Collected data =>
================================
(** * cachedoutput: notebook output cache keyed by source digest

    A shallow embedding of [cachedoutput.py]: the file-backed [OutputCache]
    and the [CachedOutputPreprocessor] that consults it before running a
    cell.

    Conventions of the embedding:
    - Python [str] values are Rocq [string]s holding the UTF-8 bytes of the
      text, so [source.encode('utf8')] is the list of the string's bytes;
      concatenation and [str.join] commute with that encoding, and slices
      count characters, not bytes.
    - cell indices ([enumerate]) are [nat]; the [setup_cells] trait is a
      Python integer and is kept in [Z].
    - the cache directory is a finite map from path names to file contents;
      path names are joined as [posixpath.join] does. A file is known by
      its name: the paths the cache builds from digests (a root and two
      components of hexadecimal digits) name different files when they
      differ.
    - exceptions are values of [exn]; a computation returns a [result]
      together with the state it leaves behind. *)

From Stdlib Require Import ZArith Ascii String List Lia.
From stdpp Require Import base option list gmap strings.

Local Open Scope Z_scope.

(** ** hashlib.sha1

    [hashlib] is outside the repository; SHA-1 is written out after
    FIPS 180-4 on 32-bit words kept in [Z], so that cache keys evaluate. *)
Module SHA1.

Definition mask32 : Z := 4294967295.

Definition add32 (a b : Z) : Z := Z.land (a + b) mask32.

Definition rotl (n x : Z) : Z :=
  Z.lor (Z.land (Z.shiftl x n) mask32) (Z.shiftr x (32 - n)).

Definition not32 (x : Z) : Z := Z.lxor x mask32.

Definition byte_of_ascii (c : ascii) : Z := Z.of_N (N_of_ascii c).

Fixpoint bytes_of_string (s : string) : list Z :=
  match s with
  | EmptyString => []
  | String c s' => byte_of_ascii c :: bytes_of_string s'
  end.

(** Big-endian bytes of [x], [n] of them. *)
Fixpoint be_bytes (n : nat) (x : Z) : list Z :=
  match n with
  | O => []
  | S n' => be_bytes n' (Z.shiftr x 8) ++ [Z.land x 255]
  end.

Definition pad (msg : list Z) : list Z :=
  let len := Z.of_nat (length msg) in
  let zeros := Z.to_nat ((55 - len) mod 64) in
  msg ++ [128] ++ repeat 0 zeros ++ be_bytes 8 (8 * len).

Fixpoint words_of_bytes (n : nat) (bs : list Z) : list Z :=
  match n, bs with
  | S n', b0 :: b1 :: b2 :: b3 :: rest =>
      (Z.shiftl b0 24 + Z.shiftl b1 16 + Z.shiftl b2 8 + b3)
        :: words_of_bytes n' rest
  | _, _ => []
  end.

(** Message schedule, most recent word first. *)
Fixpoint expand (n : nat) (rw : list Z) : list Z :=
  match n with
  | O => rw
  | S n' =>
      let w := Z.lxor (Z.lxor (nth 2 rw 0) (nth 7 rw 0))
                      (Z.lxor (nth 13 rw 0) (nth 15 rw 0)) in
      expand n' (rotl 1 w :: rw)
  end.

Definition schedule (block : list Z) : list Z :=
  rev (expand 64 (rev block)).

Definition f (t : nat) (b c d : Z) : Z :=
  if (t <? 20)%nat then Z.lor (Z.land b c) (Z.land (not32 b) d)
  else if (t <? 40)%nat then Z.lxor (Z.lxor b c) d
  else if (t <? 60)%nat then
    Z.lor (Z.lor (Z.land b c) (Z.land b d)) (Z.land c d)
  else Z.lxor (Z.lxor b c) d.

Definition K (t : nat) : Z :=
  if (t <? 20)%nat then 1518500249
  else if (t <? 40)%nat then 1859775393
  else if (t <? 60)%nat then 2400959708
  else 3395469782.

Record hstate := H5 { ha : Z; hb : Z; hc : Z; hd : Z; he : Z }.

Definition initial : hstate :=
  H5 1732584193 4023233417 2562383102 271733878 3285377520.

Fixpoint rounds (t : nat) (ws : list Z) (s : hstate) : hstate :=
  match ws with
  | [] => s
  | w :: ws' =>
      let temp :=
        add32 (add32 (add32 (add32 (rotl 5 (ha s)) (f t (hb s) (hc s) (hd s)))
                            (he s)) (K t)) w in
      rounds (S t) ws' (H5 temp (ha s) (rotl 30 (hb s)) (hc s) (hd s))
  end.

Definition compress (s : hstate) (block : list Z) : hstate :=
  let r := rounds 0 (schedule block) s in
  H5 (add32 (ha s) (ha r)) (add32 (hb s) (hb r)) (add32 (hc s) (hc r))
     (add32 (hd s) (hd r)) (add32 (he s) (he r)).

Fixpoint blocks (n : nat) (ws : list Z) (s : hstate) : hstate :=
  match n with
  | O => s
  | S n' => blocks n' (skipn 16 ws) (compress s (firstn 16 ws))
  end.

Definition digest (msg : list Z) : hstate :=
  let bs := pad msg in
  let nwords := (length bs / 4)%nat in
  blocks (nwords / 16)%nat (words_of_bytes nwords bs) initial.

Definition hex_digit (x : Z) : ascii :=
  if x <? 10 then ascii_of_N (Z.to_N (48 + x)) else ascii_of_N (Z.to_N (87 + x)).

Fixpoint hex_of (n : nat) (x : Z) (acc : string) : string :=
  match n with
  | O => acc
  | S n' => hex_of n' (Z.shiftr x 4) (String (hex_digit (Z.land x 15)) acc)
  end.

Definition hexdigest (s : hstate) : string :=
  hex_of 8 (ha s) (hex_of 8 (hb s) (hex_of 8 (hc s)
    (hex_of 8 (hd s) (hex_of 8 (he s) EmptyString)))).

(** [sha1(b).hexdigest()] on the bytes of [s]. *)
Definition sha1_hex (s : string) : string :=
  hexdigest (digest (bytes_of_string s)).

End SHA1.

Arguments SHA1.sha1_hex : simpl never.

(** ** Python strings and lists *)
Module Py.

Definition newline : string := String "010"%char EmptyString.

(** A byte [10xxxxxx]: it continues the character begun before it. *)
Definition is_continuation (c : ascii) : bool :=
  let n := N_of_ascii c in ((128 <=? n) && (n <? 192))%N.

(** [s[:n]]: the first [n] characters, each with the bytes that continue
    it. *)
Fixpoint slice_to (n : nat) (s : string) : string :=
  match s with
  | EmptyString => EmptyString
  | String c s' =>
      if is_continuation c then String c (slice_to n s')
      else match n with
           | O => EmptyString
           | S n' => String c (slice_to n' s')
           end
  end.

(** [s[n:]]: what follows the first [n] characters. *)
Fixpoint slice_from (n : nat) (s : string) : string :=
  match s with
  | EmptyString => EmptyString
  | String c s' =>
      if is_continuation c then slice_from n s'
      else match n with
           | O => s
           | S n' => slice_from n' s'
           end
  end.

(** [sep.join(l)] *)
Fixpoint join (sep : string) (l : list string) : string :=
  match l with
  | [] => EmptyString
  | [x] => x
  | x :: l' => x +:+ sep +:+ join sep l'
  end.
================================
Goal of the exercise =>
How many lines in the records above contain the word "names"? Give only the number.

Response area =>
2